In a long post at WorldChanging, the author opines on the implications of significantly extending the healthy human life span under a number of scenarios. Here's a paragraph made interesting in light of my recent comments on immortality and perceptions thereof:

[*I'm skirting around the otherwise obvious term "immortality" for a few reasons: I consider it inaccurate (an immortal would never die, while someone with a radically long life could still be crushed by a bus); it's mythical (that is, it's a term redolent with symbolism and non-rational implications for many people); and it's presumptuous (even if we figure out how to keep the body going indefinitely, there are still enough questions about how the mind works for me to be uncomfortable about the assumption that it could go on forever).]

For my money, I'd say that none of the offered scenarios for rejuvenative medical technology are quite what is likely to happen in the real world. The "holy fire" option is closest, though:

In this scenario, your older body is subject to a regimen of biotechnological and nanotechnological treatments that effectively "resets" you to the aforementioned healthy twentysomething body. After that, aging re-commences, and you would presumably need another aging reset half a century later.

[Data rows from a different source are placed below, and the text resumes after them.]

(** * FileOrganizer: a shallow embedding of [organize_desktop.py]

    The development follows the source file top to bottom:

    - text and path primitives used by the program ([str.lower],
      [str.startswith], [str.endswith], [in], [os.path.join],
      [os.path.splitext], [os.path.dirname]);
    - the configuration loader [load_config], over a store that holds the
      module-level [DEFAULT_CONFIG] and the dictionaries it shares;
    - the skip filter [should_skip_file];
    - [organize_files] and [restore_files], written in a small state and
      exception monad over an abstract operating-system interface [OS];
    - a concrete instance of that interface, [posix], on a finite map from
      paths to nodes.

    Modelling conventions.  A Python [str] is a [string] of UTF-8 bytes; the
    byte-wise prefix, suffix and substring tests coincide with the
    code-point tests of Python on well-formed text.  [str.lower] is a
    function [lower] known only on ASCII text (class [Lower]).  Paths are
    POSIX paths.  In
    the concrete file system a path names an entry exactly when it is the
    key of that entry: paths are taken in normal form (no [.], [..] or
    empty components, no symbolic links), which the theorems about the
    concrete instance state as hypotheses on file and folder names.  The
    confirmation prompts ([input]) are taken as answered. *)

From stdpp Require Import gmap strings list.
From Stdlib Require Import Ascii String ZArith Lia.


Local Set Warnings "-register-all".

(** ** Python [str] primitives *)

Module PyStr.

Definition lower_char (c : ascii) : ascii :=
  let n := nat_of_ascii c in
  if (65 <=? n)%nat && (n <=? 90)%nat then ascii_of_nat (n + 32) else c.

(** [s.lower()] on ASCII text: the capitals [A]..[Z] go to [a]..[z]. *)
Fixpoint lower_ascii (s : string) : string :=
  match s with
  | "" => ""
  | String c s' => String (lower_char c) (lower_ascii s')
  end.

(** [s.isascii()] *)
Fixpoint is_ascii (s : string) : bool :=
  match s with
  | "" => true
  | String c s' => (nat_of_ascii c <? 128)%nat && is_ascii s'
  end.

(** [s] is well-formed UTF-8 (RFC 3629), the text that
    [s.encode('utf-8')] accepts.  [pending] holds the bounds of the bytes
    still to come in the code point at hand: no overlong form, no
    surrogate, nothing above U+10FFFF. *)
Definition between (lo hi : nat) (c : ascii) : bool :=
  (lo <=? nat_of_ascii c)%nat && (nat_of_ascii c <=? hi)%nat.

Fixpoint utf8_from (pending : list (nat * nat)) (s : string) : bool :=
  match s, pending with
  | "", [] => true
  | "", _ :: _ => false
  | String c s', (lo, hi) :: rest => between lo hi c && utf8_from rest s'
  | String c s', [] =>
      if between 0 127 c then utf8_from [] s'
      else if between 194 223 c then utf8_from [(128, 191)] s'
      else if between 224 224 c then utf8_from [(160, 191); (128, 191)] s'
      else if between 225 236 c then utf8_from [(128, 191); (128, 191)] s'
      else if between 237 237 c then utf8_from [(128, 159); (128, 191)] s'
      else if between 238 239 c then utf8_from [(128, 191); (128, 191)] s'
      else if between 240 240 c
        then utf8_from [(144, 191); (128, 191); (128, 191)] s'
      else if between 241 243 c
        then utf8_from [(128, 191); (128, 191); (128, 191)] s'
      else if between 244 244 c
        then utf8_from [(128, 143); (128, 191); (128, 191)] s'
      else false
  end%nat.

Definition utf8_valid (s : string) : bool := utf8_from [] s.

(** [s.startswith(p)] *)
Fixpoint startswith (s p : string) : bool :=
  match p, s with
  | "", _ => true
  | String _ _, "" => false
  | String b p', String a s' => Ascii.eqb a b && startswith s' p'
  end.

(** [s.endswith(p)] *)
Fixpoint endswith (s p : string) : bool :=
  String.eqb s p ||
  match s with
  | "" => false
  | String _ s' => endswith s' p
  end.

(** [p in s] *)
Fixpoint contains (s p : string) : bool :=
  startswith s p ||
  match s with
  | "" => false
  | String _ s' => contains s' p
  end.

(** [c in s] for a single character *)
Fixpoint has_char (c : ascii) (s : string) : bool :=
  match s with
  | "" => false
  | String a s' => Ascii.eqb a c || has_char c s'
  end.

(** [s == c * len(s)] *)
Fixpoint all_char (c : ascii) (s : string) : bool :=
  match s with
  | "" => true
  | String a s' => Ascii.eqb a c && all_char c s'
  end.

(** [(s[:i], s[i:])] for [i = s.rfind(c) + 1] *)
Fixpoint cut_last (c : ascii) (s : string) : string * string :=
  match s with
  | "" => ("", "")
  | String a s' =>
      let '(h, t) := cut_last c s' in
      match h with
      | "" => if Ascii.eqb a c then (String a "", t) else ("", String a t)
      | _ => (String a h, t)
      end
  end.

(** [s.rstrip(c)] *)
Fixpoint rstrip (c : ascii) (s : string) : string :=
  match s with
  | "" => ""
  | String a s' =>
      match rstrip c s' with
      | "" => if Ascii.eqb a c then "" else String a ""
      | r => String a r
      end
  end.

Rejuvenation medicine of the next few decades will probably be a good deal more complex and ongoing - a mix of advanced diagnostics enabled by nanomedicine, regenerative medicine, personalized drugs, whole body gene therapies and similar treatments for other cellular mechanisms that change with age (such as telomere lengthening). It will no doubt be fairly expensive in the early years - all the more reason to start saving now.

One objection:

Extending the human lifespan by 30, 50, 100, 500 years (or more) doesn't have an immediate and noticeable result.

It does for me! Not being dead or crippled by age-related degeneration is a wonderful state to be in, and I will certainly notice having a great deal more of it. That is true wealth - time and health.

On a related note, it is good to see that Aubrey de Grey's ideas regarding "acturial escape velocity" have escaped and are doing well in the wild. These are important concepts for people to grasp - that each advance in healthy life extension technology and life span means that you stand a better chance of benefiting from the next advance in line ... and the next, and the next, and so forth. The path to the far future is paved by small advances in medicine.

It's very likely that we will be the ones who get to decide how a world of radically long lives turns out. If we manage to survive the next decade, it's a good bet we'll be seeing the latter half of the twenty-first century. If we make it to 2075 (or so), it's hard to imagine researchers not having figured by then out how to live much longer still, barring some sort of planetary disaster. Radical longevity will be ours to choose, if we want it.

Developing radical life extension technology - in effect engineering an end to aging - rapidly enough to help those alive now is far from a given. As a species we are capable of many things that we have not yet accomplished. Medical research must be actively supported, funded and encouraged if it is to happen; in that sense, the future of healthy life extension is in all of our hands.